Belgique Une étude de l’IBSR montre l’utilité de la mesure pour les moins de 14 ans. Mais rien n’est officiellement décidé.

Une étude portant sur les hospitalisations des usagers de la route entre 2009 et 2011 incite une fois encore l’Institut belge pour la sécurité routière (IBSR) à demander que le port du casque soit imposé à tous les cyclistes de moins de 14 ans, indiquait, lundi, Sudpresse.

Traumatismes crâniens

L’étude montre que les traumatismes crâniens apparaissent dans 50 % des blessures affectant les cyclistes de moins de 10 ans et dans 40 % des blessures des cyclistes entre 10 et 19 ans, passant à 20 % chez les plus de 30 ans.

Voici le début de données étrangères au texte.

Lemma engine_needs_thread_witness :
  match set_peer_certificate_digest (str "sha-256") example_digest example_late with
  | Done (r, a') => r = (true, NONE) /\ sa_out a' = [SaPresented 9]
  | _ => False
  end.
Proof.
  assert (Hr : ssl_reachable true false true example_late) by (apply example_run_reachable; by vm_compute).
  destruct (engine_needs_thread true false true example_late Hr) as [_ Hlate].
  specialize (Hlate (str "sha-256") example_digest 9 ltac:(by vm_compute) ltac:(by vm_compute) ltac:(by vm_compute)
    ltac:(by vm_compute) ltac:(done) ltac:(done)).
  destruct (set_peer_certificate_digest _ _ _) as [[r a']|e|u]; [|done|].
  - destruct Hlate as (-> & _ & -> & _). split; [done|by vm_compute].
  - by destruct Hlate as [_ [=]].
Defined.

On notera que si les utilisateurs de deux-roues motorisés, pour qui le port du casque est une obligation, souffrent parfois, eux aussi, de traumatismes crâniens, c’est dans une proportion plus rare que pour n’importe quelle autre catégorie d’usagers.

Le ministre de la Mobilité François Bellot (MR) va-t-il écouter l’IBSR et imiter les autorités françaises qui obligent déjà les moins de 14 ans à se coiffer d’un casque ? Il avait dit attendre une étude chiffrée pour prendre position. Elle est donc désormais réalisée.

Vélos électriques

Entre-temps, est venu l’avènement du vélo électrique. Certes, peu d’enfants l’utilisent mais il se révèle souvent dangereux. En raison de la vitesse qu’il peut atteindre mais aussi à cause de son poids. Les conséquences d’une chute sur ce genre d’engins semblent plus lourdes que dans le cas d’un accident impliquant un vélo classique. A méditer.

Quoi qu’il en soit, la demande de l’IBSR devra surmonter quelques réticences. Ainsi, le Groupe de recherche et d’action des cyclistes quotidiens (Gracq) est-il hostile au port du casque généralisé qui pourrait rendre l’usage du vélo impopulaire - en Australie l’obligation du port du casque aurait fait chuter la pratique du vélo. Il reconnaît cependant que l’objet est recommandé pour certaines catégories de cyclistes comme les enfants, les personnes âgées et les cyclistes sportifs.

D’une façon ou d’une autre, il faudra se pencher sur cette (triste) évidence : en 2005, les cyclistes, tous âges confondus, représentaient 12 % des blessés graves et des morts dans les 30 jours suivant un accident. En 2016, cette proportion est montée à 21 %. C’est sans doute lié, en grande partie, à l’augmentation importante de l’usage du vélo mais cela traduit une réalité inquiétante et rend, assurément, nécessaire l’adoption de mesures de nature à mieux protéger ces usagers fragiles, qui représentent quand même 34 % des blessés graves et 39 % des patients admis dans les hôpitaux pour accident de la route entre 2009 et 2011.

Selon l’IBSR, il faut notamment agir sur l’infrastructure car 85 % des accidents subis par les cyclistes ne sont pas le fait d’accrochages avec des véhicules motorisés mais de chutes sans intervention extérieure. L’aménagement de bonnes pistes cyclables, le bon entretien des chaussées devraient aider à faire chuter ces mauvaises statistiques.